THE PROBLEM:
Gather every line of the entries that includes the word "code".

[Stored data entries]
++++

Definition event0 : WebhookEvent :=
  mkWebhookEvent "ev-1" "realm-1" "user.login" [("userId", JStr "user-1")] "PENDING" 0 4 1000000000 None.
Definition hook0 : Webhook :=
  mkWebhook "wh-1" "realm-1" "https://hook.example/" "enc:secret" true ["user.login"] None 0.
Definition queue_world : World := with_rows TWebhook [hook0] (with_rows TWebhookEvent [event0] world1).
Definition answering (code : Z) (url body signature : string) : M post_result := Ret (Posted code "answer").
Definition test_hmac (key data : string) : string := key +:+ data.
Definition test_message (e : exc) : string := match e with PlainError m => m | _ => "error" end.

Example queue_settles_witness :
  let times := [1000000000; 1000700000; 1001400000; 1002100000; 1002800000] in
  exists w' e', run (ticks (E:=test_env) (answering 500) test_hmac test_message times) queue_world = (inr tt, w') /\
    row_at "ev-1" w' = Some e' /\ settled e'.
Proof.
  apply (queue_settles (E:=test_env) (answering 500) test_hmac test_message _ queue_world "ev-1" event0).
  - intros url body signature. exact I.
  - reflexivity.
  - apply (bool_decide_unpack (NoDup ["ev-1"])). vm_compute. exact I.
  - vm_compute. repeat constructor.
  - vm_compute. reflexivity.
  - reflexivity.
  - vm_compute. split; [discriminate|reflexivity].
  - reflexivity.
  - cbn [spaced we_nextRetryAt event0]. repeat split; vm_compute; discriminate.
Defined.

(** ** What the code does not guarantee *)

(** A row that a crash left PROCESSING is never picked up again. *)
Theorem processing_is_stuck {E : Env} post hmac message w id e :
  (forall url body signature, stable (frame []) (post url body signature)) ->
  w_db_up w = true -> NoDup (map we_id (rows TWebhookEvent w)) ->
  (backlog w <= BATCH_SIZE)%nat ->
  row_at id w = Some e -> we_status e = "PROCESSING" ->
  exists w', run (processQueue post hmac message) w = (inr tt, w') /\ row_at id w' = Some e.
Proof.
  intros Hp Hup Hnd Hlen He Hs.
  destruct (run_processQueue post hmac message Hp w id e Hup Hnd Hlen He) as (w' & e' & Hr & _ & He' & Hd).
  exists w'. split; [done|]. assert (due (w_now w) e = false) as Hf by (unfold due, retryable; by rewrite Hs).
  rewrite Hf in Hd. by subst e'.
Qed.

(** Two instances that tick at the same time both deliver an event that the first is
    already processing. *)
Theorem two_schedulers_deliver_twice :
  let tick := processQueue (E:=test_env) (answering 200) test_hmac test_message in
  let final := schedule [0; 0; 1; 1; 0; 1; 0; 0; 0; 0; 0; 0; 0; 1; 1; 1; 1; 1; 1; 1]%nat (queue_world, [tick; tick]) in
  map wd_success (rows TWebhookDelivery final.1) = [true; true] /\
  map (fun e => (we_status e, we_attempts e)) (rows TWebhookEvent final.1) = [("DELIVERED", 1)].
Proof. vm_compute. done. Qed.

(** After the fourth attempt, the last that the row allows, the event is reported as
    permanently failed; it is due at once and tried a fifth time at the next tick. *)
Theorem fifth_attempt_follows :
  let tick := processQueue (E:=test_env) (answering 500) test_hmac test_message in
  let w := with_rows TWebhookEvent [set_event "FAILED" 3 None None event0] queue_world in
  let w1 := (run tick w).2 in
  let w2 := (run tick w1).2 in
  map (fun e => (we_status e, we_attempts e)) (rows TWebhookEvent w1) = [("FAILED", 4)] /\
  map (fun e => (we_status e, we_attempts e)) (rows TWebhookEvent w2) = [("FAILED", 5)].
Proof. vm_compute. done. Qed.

++++

RESPONSE FOR THIS EXERCISE:
Definition answering (code : Z) (url body signature : string) : M post_result := Ret (Posted code "answer").
(** ** What the code does not guarantee *)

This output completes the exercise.